Conclusion: The Future of AI Readiness Act

After the bill was announced, many relevant stakeholders, including the Center for Democracy and Technology, the Transparency Coalition, AI Procurement, and the Institute of Electrical and Electronics Engineers, have come out in support of the bill. Senator Peters, who serves as the Chairman of the Senate Homeland Security and Governmental Affairs Committee, reportedly plans to hold a committee markup of the bill over the summer.

However, while the bipartisan nature of this bill is likely to gain traction later this summer, it is by no means certain that it will pass, especially before the end of this year's Congress. There is no indication that the House of Representatives will take up this or a similar AI bill. As we've discussed in previous newsletters, there are many obstacles to federal legislative action on AI in the near future. The Senate has been holding AI Insights Forums for months but has yet to produce any legislative proposals, and as we discussed earlier this month, specific and far-reaching AI legislation remains a topic of debate.
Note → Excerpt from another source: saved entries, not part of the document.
(** The same two for [pop]. *)
Definition pop_checks_flag (a : arch) (RING_BUFFER_SIZE : Z) : Prop :=
  exists q : FastQueue,
    (forall fuel,
        pop a RING_BUFFER_SIZE fuel (set_mExitThreadSemaphore false q) = None)
    /\ (forall fuel,
          pop a RING_BUFFER_SIZE (S fuel) (set_mExitThreadSemaphore true q)
          = Some (nullptr, set_mExitThreadSemaphore true q)).

Definition pop_ignores_flag (a : arch) (RING_BUFFER_SIZE : Z) : Prop :=
  forall (fuel : nat) (q : FastQueue) (b : bool),
    pop a RING_BUFFER_SIZE fuel (set_mExitThreadSemaphore b q)
    = option_map (fun r => (fst r, set_mExitThreadSemaphore b (snd r)))
        (pop a RING_BUFFER_SIZE fuel q).

(** Pushed values are never the sentinel. *)
Definition pushes_nonnull (o : op) : Prop :=
  match o with
  | Push val => val <> nullptr
  | Pop => True
  end.

Section Runs.
Variable a : arch.
Variable RING_BUFFER_SIZE : Z.

(** A [pop] that leaves [nullptr] in [aOut] delivered nothing. *)
Definition step (fuel : nat) (o : op) (h : history) : option history :=
  let q := h_queue h in
  match o with
  | Push val =>
      match push a RING_BUFFER_SIZE fuel val q with
      | None => None
      | Some q' => Some (mkHistory q' (h_pushed h ++ [val]) (h_popped h))
      end
  | Pop =>
      match pop a RING_BUFFER_SIZE fuel q with
      | None => None
      | Some (aOut, q') =>
          Some (mkHistory q' (h_pushed h)
                  (if aOut =? nullptr then h_popped h else h_popped h ++ [aOut]))
      end
  end.

Fixpoint run (fuel : nat) (ops : list op) (h : history) : option history :=
  match ops with
  | [] => Some h
  | o :: ops' =>
      match step fuel o h with
      | None => None
      | Some h' => run fuel ops' h'
      end
  end.

(** [push] of each value in turn. *)
Fixpoint push_all (fuel : nat) (vals : list T) (q : FastQueue)
  : option FastQueue :=
  match vals with
  | [] => Some q
  | val :: vals' =>
      match push a RING_BUFFER_SIZE fuel val q with
      | None => None
      | Some q' => push_all fuel vals' q'
      end
  end.

(** [n] calls of [pop]: the values left in [aOut], and the queue. *)
Fixpoint pop_n (fuel : nat) (n : nat) (q : FastQueue)
  : option (list T * FastQueue) :=
  match n with
  | O => Some ([], q)
  | S n' =>
      match pop a RING_BUFFER_SIZE fuel q with
      | None => None
      | Some (aOut, q') =>
          match pop_n fuel n' q' with
          | None => None
          | Some (outs, q'') => Some (aOut :: outs, q'')
          end
      end
  end.

(** The ring as the list of its pending elements, oldest first: the
    [i]-th slot from the read position holds the [i]-th pending element,
    every other slot is [nullptr], and the write position is the read
    position plus their number. *)
Record holds (q : FastQueue) (pending : list T) : Prop := mk_holds {
  holds_length : Z.of_nat (length (mRingBuffer q)) = RING_BUFFER_SIZE + 1;
  holds_read : 0 <= mReadPosition q <= MAX_SIZE_T;
  holds_write :
    mWritePosition q = wrap64 (mReadPosition q + Z.of_nat (length pending));
  holds_bound : Z.of_nat (length pending) <= RING_BUFFER_SIZE + 1;
  holds_nonnull : Forall (fun val => val <> nullptr) pending;
  holds_slots :
    forall i : nat, Z.of_nat i <= RING_BUFFER_SIZE ->
      mObj RING_BUFFER_SIZE (mReadPosition q + Z.of_nat i) q
      = nth i pending nullptr
}.

End Runs.
End FastQueueSpec.

(** ** The queue of the specification

    What the specification asks of both queues, in its words: a bounded
    queue with "FIFO - values are dequeued in the exact order enqueued.  No
    reordering, no duplication, no loss"; push "blocks until space
    available, then enqueues"; try_push "enqueues and returns true, or
    returns false without mutating state if full"; pop "blocks until an
    element is available, then dequeues"; try_pop "dequeues and returns
    true, or returns false without mutating state if empty".

    This is that queue over a list of at most [bound] elements, not taken
    from the code; the two queues of the code are compared with it.  An
    operation that has to wait (a dequeue on nothing, an enqueue on [bound]
    elements) cannot be the next whole operation to take effect: [None]. *)

Module Fifo.

Section Fifo.
Context {A : Type}.
Variable bound : Z.

Inductive op : Type :=
| Enqueue (x : A)      (* blocking *)
| TryEnqueue (x : A)   (* refused when [bound] elements are held *)
| Dequeue              (* blocking *)
| TryDequeue.          (* refused when nothing is held *)

Record state : Type := mkState {
  pending : list A;     (* held, oldest first *)
  enqueued : list A;    (* every element accepted so far, in order *)
  dequeued : list A     (* every element handed out so far, in order *)
}.

Definition empty : state := mkState [] [] [].

Definition accept (x : A) (s : state) : state :=
  mkState (pending s ++ [x]) (enqueued s ++ [x]) (dequeued s).

Definition has_room (s : state) : bool :=
  Z.of_nat (length (pending s)) <? bound.

Definition step (o : op) (s : state) : option state :=
  match o with
  | Enqueue x => if has_room s then Some (accept x s) else None
  | TryEnqueue x => if has_room s then Some (accept x s) else Some s
  | Dequeue =>
      match pending s with
      | x :: rest => Some (mkState rest (enqueued s) (dequeued s ++ [x]))
      | [] => None
      end
  | TryDequeue =>
      match pending s with
      | x :: rest => Some (mkState rest (enqueued s) (dequeued s ++ [x]))
      | [] => Some s
      end
  end.

Fixpoint run (ops : list op) (s : state) : option state :=
  match ops with
  | [] => Some s
  | o :: ops' =>
      match step o s with
      | None => None
      | Some s' => run ops' s'
      end
  end.

End Fifo.

Arguments op : clear implicits.
Arguments state : clear implicits.

(** The operations of the two queues as operations of the specification,
    and what a history shows of the queue. *)
Definition of_dro {T : Type} (o : dro.op T) : op T :=
  match o with
  | dro.Push val => Enqueue val
  | dro.TryPush val => TryEnqueue val
  | dro.Pop => Dequeue
  | dro.TryPop => TryDequeue
  end.

Definition of_FastQueue (o : FastQueueData.op) : op FastQueueData.T :=
  match o with
  | FastQueueData.Push val => Enqueue val
  | FastQueueData.Pop => Dequeue
  end.

Definition dro_state {T : Type} (T_default : T) (padding : Z)
    (h : dro.history T) : state T :=
  mkState (dro.contents T_default padding (dro.h_queue h))
    (dro.h_pushed h) (dro.h_popped h).

End Fifo.

(** ** Facts about machine integers *)

Lemma wrap64_small (x : Z) : 0 <= x <= MAX_SIZE_T -> wrap64 x = x.
Proof. unfold wrap64, MAX_SIZE_T. intros H. apply Z.mod_small. lia. Qed.

Lemma wrap64_range (x : Z) : 0 <= wrap64 x <= MAX_SIZE_T.
Proof.
  unfold wrap64, MAX_SIZE_T.
  pose proof (Z.mod_pos_bound x (2 ^ 64) ltac:(lia)). lia.
Qed.

(** ** Facts about the queue of the specification *)

Module FifoFacts.

Section Fifo.
Context {A : Type}.
Variable bound : Z.

(** Nothing is reordered, duplicated or lost, and no more than [bound]
    elements are held. *)
Definition in_order (s : Fifo.state A) : Prop :=
  Fifo.enqueued s = Fifo.dequeued s ++ Fifo.pending s
  /\ Z.of_nat (length (Fifo.pending s)) <= bound.

Lemma step_in_order (o : Fifo.op A) (s s' : Fifo.state A) :
  in_order s -> Fifo.step bound o s = Some s' -> in_order s'.
Proof.
  intros [Hfifo Hlen] Hstep. unfold in_order.
  assert (Haccept : forall x, Fifo.has_room bound s = true ->
                      in_order (Fifo.accept x s)).
  { intros x Hroom. unfold Fifo.has_room in Hroom. apply Z.ltb_lt in Hroom.
    unfold in_order, Fifo.accept. simpl.
    rewrite Hfifo, app_assoc, length_app. simpl. split; [reflexivity|lia]. }
  assert (Htake : forall x rest, Fifo.pending s = x :: rest ->
                    in_order (Fifo.mkState rest (Fifo.enqueued s)
                                (Fifo.dequeued s ++ [x]))).
  { intros x rest Hp. unfold in_order. simpl. rewrite Hp in *.
    rewrite Hfifo, <- app_assoc. simpl in *. split; [reflexivity|lia]. }
  destruct o as [x|x| |]; simpl in Hstep.
  - destruct (Fifo.has_room bound s) eqn:Hroom; [|discriminate].
    inversion Hstep; subst. apply Haccept. reflexivity.
  - destruct (Fifo.has_room bound s) eqn:Hroom; inversion Hstep; subst.
    + apply Haccept. reflexivity.
    + split; assumption.
  - destruct (Fifo.pending s) as [|x rest] eqn:Hp; [discriminate|].
    inversion Hstep; subst. apply (Htake x rest eq_refl).
  - destruct (Fifo.pending s) as [|x rest] eqn:Hp; inversion Hstep; subst.
    + rewrite Hp. split; assumption.
    + apply (Htake x rest eq_refl).
Qed.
Despite these concerns, interested parties should still closely monitor the progress of the PREPARED for AI bill, which, like Senator Peter’s Advance America’s AI Act of 2022, could be incorporated as part of a broader package such as the National Defense Authorization Act or a comprehensive AI bill, or it could serve as a starting point for these themes in 2025.

We will continue to monitor developments on this bill, as well as other AI-related developments in Washington.